Figure 4 shows the average incident malaria cases per week in the intervention and comparison groups before and after the intervention, and Table 4 shows the results of the difference-in-differences analysis. The pre/post variable was not significant, showing that malaria rates did not change significantly in the comparison group, and the comparison/intervention variables were also not significant, showing that on average malaria cases were not significantly different between the comparison and intervention groups at baseline when controlling for other factors. However, the interaction between the pre/post and comparison/intervention variables had an adjusted incidence risk ratio (IRR) of 0.62 (95% confidence interval 0.45–0.84, p = 0.002), so the IRR of post versus pre-intervention period was 0.87 in the comparison group and 0.54 in the intervention group. Thus there was a significant 38% larger decrease in the average number of malaria cases between the pre and the post intervention periods in the intervention group relative to that in the comparison group, after adjusting for rainfall, NDVI, average bed net ownership and household size.

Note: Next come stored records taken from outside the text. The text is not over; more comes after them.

(* ===== verification/GoFmt.v ===== *)
(** * Formatting of times and durations

    What the program uses of Go's [time] and [fmt] packages to build messages:
    [Time.UTC().Format(time.RFC3339)], [Duration.String] and [%d]. *)

From S2P Require Import Prelude.

Local Open Scope Z_scope.

Module GoFmt.

(** [%d]. *)
Definition fmt_d (z : Z) : string := pretty z.

(** A number in decimal on at least [n] digits. *)
Fixpoint zeros (n : nat) : string :=
  match n with O => "" | S n' => String "0" (zeros n') end.
Definition pad (n : nat) (z : Z) : string :=
  let s := fmt_d z in zeros (n - String.length s) +:+ s.

(** The civil date of a number of days since 0001-01-01 (proleptic Gregorian),
    by 400-year eras of 146097 days that start on 1 March. *)
Definition civil (days : Z) : Z * Z * Z :=
  let z := days + 306 in
  let era := z `div` 146097 in
  let doe := z `mod` 146097 in
  let yoe := (doe - doe `div` 1460 + doe `div` 36524 - doe `div` 146096) `div` 365 in
  let doy := doe - (365 * yoe + yoe `div` 4 - yoe `div` 100) in
  let mp := (5 * doy + 2) `div` 153 in
  let d := doy - (153 * mp + 2) `div` 5 + 1 in
  let m := if mp <? 10 then mp + 3 else mp - 9 in
  let y := yoe + era * 400 in
  ((if m <=? 2 then y + 1 else y), m, d).

Definition day : Z := 24 * hour.

(** [t.UTC().Format(time.RFC3339)]. *)
Definition format_rfc3339 (t : Z) : string :=
  let '(y, m, d) := civil (t `div` day) in
  let r := (t `mod` day) `div` second in
  pad 4 y +:+ "-" +:+ pad 2 m +:+ "-" +:+ pad 2 d +:+ "T" +:+
  pad 2 (r `div` 3600) +:+ ":" +:+ pad 2 ((r `mod` 3600) `div` 60) +:+ ":" +:+
  pad 2 (r `mod` 60) +:+ "Z".

(** The fraction [v / 10^prec] without trailing zeros, with its point. *)
Fixpoint drop_zeros (prec : nat) (v : Z) : nat * Z :=
  match prec with
  | O => (O, v)
  | S p => if v `mod` 10 =? 0 then drop_zeros p (v `div` 10) else (prec, v)
  end.
Definition fraction (prec : nat) (v : Z) : string :=
  let '(p, v') := drop_zeros prec v in
  match p with O => "" | _ => "." +:+ pad p v' end.

(** The micro sign is encoded in two bytes. *)
Definition micro : string := bytes_str [194; 181]%N +:+ "s".

(** [Duration.String]. *)
Definition duration_string (d : Z) : string :=
  let u := Z.abs d in
  let sign := if d <? 0 then "-" else "" in
  if u =? 0 then "0s"
  else if u <? 1000 then sign +:+ fmt_d u +:+ "ns"
  else if u <? 1000000 then sign +:+ fmt_d (u `div` 1000) +:+ fraction 3 (u `mod` 1000) +:+ micro
  else if u <? 1000000000 then
    sign +:+ fmt_d (u `div` 1000000) +:+ fraction 6 (u `mod` 1000000) +:+ "ms"
  else
    let secs := u `div` second in
    let s := fmt_d (secs `mod` 60) +:+ fraction 9 (u `mod` second) +:+ "s" in
    let mins := secs `div` 60 in
    if mins =? 0 then sign +:+ s
    else if mins <? 60 then sign +:+ fmt_d mins +:+ "m" +:+ s
    else sign +:+ fmt_d (mins `div` 60) +:+ "h" +:+ fmt_d (mins `mod` 60) +:+ "m" +:+ s.

Example duration_string_ex :
  duration_string <$> [hour; 90 * second; 1500000; 0; 6 * hour + 500000000]
  = ["1h0m0s"; "1m30s"; "1.5ms"; "0s"; "6h0m0.5s"].
Proof. by vm_compute. Qed.

Example format_rfc3339_ex :
  format_rfc3339 0 = "0001-01-01T00:00:00Z" /\
  format_rfc3339 (719162 * day + 3661 * second) = "1970-01-01T01:01:01Z" /\
  format_rfc3339 ((719162 + 11016) * day) = "2000-02-29T00:00:00Z".
Proof. by vm_compute. Qed.

End GoFmt.
(** provider failure never blocks nor escalates by itself: when the
    address does not parse, no enricher is configured, or the lookup fails,
    the enabled gate decides by the local signal alone, and says so. *)
Theorem EvaluateFor_fail_open {E} `{IPEnricher E} forBan now (enricher : option E) quota
    policy ip local :
  Enabled policy = true ->
  (ParseAddr ip = None \/ enricher = None \/
   exists a e m, ParseAddr ip = Some a /\ enricher = Some e /\
                 (Enrich now (Some a) reputation_check e).2 = Err m) ->
  let d := (EvaluateFor forBan now enricher quota policy ip local).2 in
  Reason d = ReasonProviderUnavailable /\ ProviderUnavailable d = true /\
  AllowBan d = bool_decide (Strength local = SignalConfirmedHostile).
Proof.
  intros Hen Hf. unfold EvaluateFor, FetchSignals.
  destruct (ParseAddr ip) as [a|] eqn:Ea.
  - destruct enricher as [e|].
    + destruct Hf as [|[|(a' & e' & m & [= <-] & [= <-] & Hm)]]; [done..|].
      destruct (Enrich now (Some a) reputation_check e) as [e' r]; cbn in Hm; subst r.
      unfold Evaluate. rewrite Hen.
      destruct (quota_constrained quota), (VirusTotalEnabled policy); cbn; done.
    + unfold Evaluate. rewrite Hen.
      destruct (quota_constrained quota), (VirusTotalEnabled policy); cbn; done.
  - unfold Evaluate. rewrite Hen. destruct (VirusTotalEnabled policy); cbn; done.
Qed.

(** An enricher that always fails. *)
#[local] Instance failing_enricher : IPEnricher unit :=
  fun _ _ _ e => (e, Err "timeout").

Lemma EvaluateFor_fail_open_witness :
  AllowBan (EvaluateFor true 0 (Some tt) None DefaultPolicy "203.0.113.9"
     {| Strength := SignalConfirmedHostile; ls_AbuseType := "exploit_attempt" |}).2 = true.
Proof.
  apply (EvaluateFor_fail_open true 0 (Some tt) None DefaultPolicy "203.0.113.9"
     {| Strength := SignalConfirmedHostile; ls_AbuseType := "exploit_attempt" |}).
  - reflexivity.
  - right; right. eexists _, tt, _. split_and!; vm_compute; reflexivity.
Defined.

(** the zero-valued local signal (no strength set) is treated as local
    evidence: a corroborating provider alone then allows the ban. *)
Theorem Evaluate_unset_strength policy a v abuseType forBan :
  Enabled policy = true ->
  corroborated policy {| sAbuseIPDB := a; sVirusTotal := v;
                         sLocal := {| Strength := ""; ls_AbuseType := abuseType |} |} forBan ->
  Action (Evaluate policy {| sAbuseIPDB := a; sVirusTotal := v;
            sLocal := {| Strength := ""; ls_AbuseType := abuseType |} |} forBan) = ActionAllow.
Proof.
  intros Hen Hc. apply corroborated_bool in Hc. cbn in Hc.
  unfold Evaluate. rewrite Hen. cbn [negb sAbuseIPDB sVirusTotal sLocal Strength].
  rewrite Hc. done.
Qed.

Lemma Evaluate_unset_strength_witness :
  Action (Evaluate DefaultPolicy (sigs (sig true 90) (sig true 0) "") true) = ActionAllow.
Proof.
  apply (Evaluate_unset_strength DefaultPolicy (sig true 90) (sig true 0) "" true).
  - reflexivity.
  - left. vm_compute. split; [reflexivity|discriminate].
Defined.

End Reputation.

In a sensitivity analysis, the significance of the effect decreased when including the RDT-positive febrile individuals found during the MTAT and PECADOM in the outcome (IRR = 0.76, 95% CI 0.56–1.04, p = 0.083). Since the coefficient on average bed net ownership was the opposite as expected, an additional sensitivity analysis was run omitting this variable from the regression, and found that the interaction term remained similar to the original analysis (IRR = 0.64, 95% CI 0.47–0.87, p = 0.004).
Additional file 2a and b show the weekly incidence of malaria cases per 1000 population during the high malaria transmission season in intervention and comparison HFCAs before and after the intervention. Additional file 5 shows the traditional difference-in-differences diagram including the 2012–2013 malaria season incidence data (except the HFCA of Doundé, for which data from that initial season were missing), to assess the parallel trends assumption. The incidence trends during the pre-intervention period in the intervention and comparison groups suggest the parallel trends assumption holds true.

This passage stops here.